Yo he tenido la suerte de conocer a un Gerasim en Málaga. Tuve en un momento de mi vida profesional la gran oportunidad de trabajar en el Hospital Materno Infantil de Málaga, cuando éste cumplía 25 años. Allí conocí a Ángel Lara, un hombretón joven, que comenzó a trabajar como celador cuando el centro sanitario se inauguró. Por su buen hacer, su preparación profesional y sus ganas de prosperar, lo encontré en el Materno siendo Jefe de Celadores. Sus compañeros lo respetaban muchísimo, y el resto de protagonistas del hospital, médicos, enfermeras, auxiliares, administrativos, personal de mantenimiento y limpiadoras, entre otros, le otorgaban la autoridad que él se había ganado con la palabra amable, la gestión eficaz, la mano amiga y el silencio respetuoso.
Los directivos, también cuando yo lo era, olvidan con frecuencia que como en la cita bíblica de Sodoma y Gomorra, los hospitales funcionan día a día porque existen un puñado de hombres “justos” que lo hacen posible. Afirmo con rotundidad y con añoranza, que uno de los “justos” del Materno era Ángel Lara. Y que como él, en el colectivo de los celadores, encontré esas personas que hacen humano a un centro hospitalario. Los celadores son los mileuristas de un hospital que son ricos en generosidad y humanidad.
Un día conocimos que los dolores de espalda de Ángel se debían a que padecía una grave enfermedad. Yo había conocido hasta entonces a un gran hombre, pero desde el momento que compartí su dolor y su verdad, me encontré con un gigante. En esos difíciles momentos conocí a su familia, auténtico pilar para él, y tesoro que siempre quiso proteger.
La vida me llevó a tener que dejar en un momento determinado mi trabajo en mi querido “Carloshaya”. A los pocos días de mi partida, tuve un regalo postrero. Me llamó mi amigo Ángel. Se estaba enfrentando a los últimos meses de su vida y quería hacerlo con señorío. Como hombre justo, me llamó para darme ánimos en la travesía del desierto que había comenzado. Me ofreció el vaso de agua que necesitaba en aquel momento, como hacía Gerasim con el juez Ilich.

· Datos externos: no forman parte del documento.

(* ===== verification/FecRandom3.v ===== *)
(** * The packet masks against random losses, part 3

    Part 3 of the arrays of [modules/rtp_rtcp/source/fec_private_tables_random.h], for 42 to 48
    media packets: two bytes a row up to 16 packets, six bytes above. *)
From S2P Require Import Prelude FecRandom1 FecRandom2.
Local Open Scope Z_scope.

Definition kMaskRandom42_1 : list Z :=
  [0xff; 0xff; 0xff; 0xff; 0xff; 0xc0].

Definition kMaskRandom42_2 : list Z :=
  [0xee; 0x3b; 0x37; 0x71; 0xd9; 0x80; 0x99; 0xe6; 0xec; 0xcf; 0x37; 0x40].

Definition kMaskRandom42_3 : list Z :=
  [0xce; 0x32; 0xb6; 0x71; 0x95; 0x80; 0x55; 0xdc; 0x52; 0xae; 0xe2; 0x80;
   0xa8; 0xed; 0x8d; 0x47; 0x6c; 0x40].

Definition kMaskRandom42_4 : list Z :=
  [0xe6; 0x31; 0x37; 0x31; 0x89; 0x80; 0x33; 0x8c; 0x59; 0x9c; 0x62; 0xc0;
   0x98; 0xd2; 0xcc; 0xc6; 0x96; 0x40; 0x2d; 0x4b; 0x29; 0x6a; 0x59; 0x40].

Definition kMaskRandom42_5 : list Z :=
  [0xce; 0x31; 0xb6; 0x71; 0x8d; 0x80; 0x63; 0x98; 0xdb; 0x1c; 0xc6; 0xc0;
   0x98; 0xc7; 0x6c; 0xc6; 0x3b; 0x40; 0x4d; 0x6b; 0x52; 0x6b; 0x5a; 0x80;
   0xb2; 0x6c; 0xad; 0x93; 0x65; 0x40].

Definition kMaskRandom42_6 : list Z :=
  [0x4c; 0x19; 0x12; 0x60; 0xc8; 0x80; 0x51; 0x14; 0x52; 0x88; 0xa2; 0x80;
   0x20; 0xea; 0x09; 0x07; 0x50; 0x40; 0x85; 0x41; 0x2c; 0x2a; 0x09; 0x40;
   0x06; 0x80; 0xd8; 0x34; 0x06; 0xc0; 0x8a; 0x24; 0x34; 0x51; 0x21; 0x80].

Definition kMaskRandom42_7 : list Z :=
  [0xc6; 0x11; 0x96; 0x30; 0x8c; 0x80; 0x33; 0x04; 0xc9; 0x98; 0x26; 0x40;
   0x18; 0x67; 0x40; 0xc3; 0x3a; 0x00; 0x45; 0x42; 0xd2; 0x2a; 0x16; 0x80;
   0x12; 0xd4; 0x28; 0x96; 0xa1; 0x40; 0xb4; 0x28; 0x35; 0xa1; 0x41; 0x80;
   0x29; 0x92; 0x19; 0x4c; 0x90; 0xc0].

Definition kMaskRandom42_8 : list Z :=
  [0x07; 0x0a; 0x70; 0x38; 0x53; 0x80; 0x49; 0xa8; 0x2a; 0x4d; 0x41; 0x40;
   0xb0; 0x7a; 0x05; 0x83; 0xd0; 0x00; 0x24; 0xc5; 0xc1; 0x26; 0x2e; 0x00;
   0x52; 0x80; 0xea; 0x94; 0x07; 0x40; 0xc6; 0x31; 0x86; 0x31; 0x8c; 0x00;
   0x31; 0x94; 0x19; 0x8c; 0xa0; 0xc0; 0x18; 0xc7; 0x08; 0xc6; 0x38; 0x40].

Definition kMaskRandom42_9 : list Z :=
  [0x4e; 0x11; 0x12; 0x70; 0x88; 0x80; 0x62; 0x1a; 0x0b; 0x10; 0xd0; 0x40;
   0x80; 0xe9; 0x44; 0x07; 0x4a; 0x00; 0xa1; 0x50; 0x55; 0x0a; 0x82; 0x80;
   0x53; 0x00; 0x6a; 0x98; 0x03; 0x40; 0xa4; 0x24; 0x35; 0x21; 0x21; 0x80;
   0x16; 0xa0; 0x88; 0xb5; 0x04; 0x40; 0x58; 0x45; 0x22; 0xc2; 0x29; 0x00;
   0x29; 0x86; 0x81; 0x4c; 0x34; 0x00].

Definition kMaskRandom42_10 : list Z :=
  [0x4c; 0x19; 0x12; 0x60; 0xc8; 0x80; 0x51; 0x14; 0x52; 0x88; 0xa2; 0x80;
   0xa0; 0x6a; 0x45; 0x03; 0x52; 0x00; 0x04; 0xc1; 0x30; 0x26; 0x09; 0x80;
   0x03; 0xb4; 0x00; 0x1d; 0xa0; 0x00; 0x86; 0x20; 0x94; 0x31; 0x04; 0x80;
   0x29; 0x08; 0x49; 0x48; 0x42; 0x40; 0x42; 0x43; 0x0a; 0x12; 0x18; 0x40;
   0x98; 0x12; 0x84; 0xc0; 0x94; 0x00; 0x30; 0x84; 0xa9; 0x84; 0x25; 0x40].

Definition kMaskRandom42_11 : list Z :=
  [0xc6; 0x21; 0xa6; 0x31; 0x0d; 0x00; 0x23; 0x88; 0xc9; 0x1c; 0x46; 0x40;
   0x1a; 0x45; 0x88; 0xd2; 0x2c; 0x40; 0x24; 0xd3; 0x09; 0x26; 0x98; 0x40;
   0x71; 0x10; 0x73; 0x88; 0x83; 0x80; 0x0e; 0x19; 0x10; 0x70; 0xc8; 0x80;
   0x33; 0x14; 0x51; 0x98; 0xa2; 0x80; 0x10; 0xc3; 0x28; 0x86; 0x19; 0x40;
   0x45; 0x68; 0x4a; 0x2b; 0x42; 0x40; 0x88; 0x84; 0xac; 0x44; 0x25; 0x40;
   0xe0; 0x22; 0x97; 0x01; 0x14; 0x80].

Se estaba muriendo y me estaba dando ánimos. Era la contradicción del justo. En esa última conversación que tuvimos, se despidió de mí como se despiden los hombres de buena voluntad. Tras colgar el teléfono lloré como sólo se llora cuando se quiere de verdad. Nos hicimos promesas mutuas que para nosotros quedarán para siempre.
Ángel Lara ha fallecido, y el dolor nos hiere a todos los que lo conocimos y quisimos. En sus casi treinta años de ejercicio profesional optó por las personas, por su cuidado, por la labor callada, sin recompensa. Muchas mujeres y niños del Materno están en deuda con él sin ni siquiera ellos saberlo, por su gran discreción y sencillez.
El patrimonio que nos lega es el de no olvidar que debemos poner el corazón en todo lo que hacemos. Parafraseando a León Tolstoi, “a un gran corazón, ninguna ingratitud lo cierra, ninguna indiferencia lo cansa.”
Ángel siempre me dio mi sitio, y yo no sé si supe dárselo a mi amigo. Intenté en muchas ocasiones mantenerle sus pies en alto, confío en que sintiera alivio. Descanse en paz, y que Dios le conceda su gloria.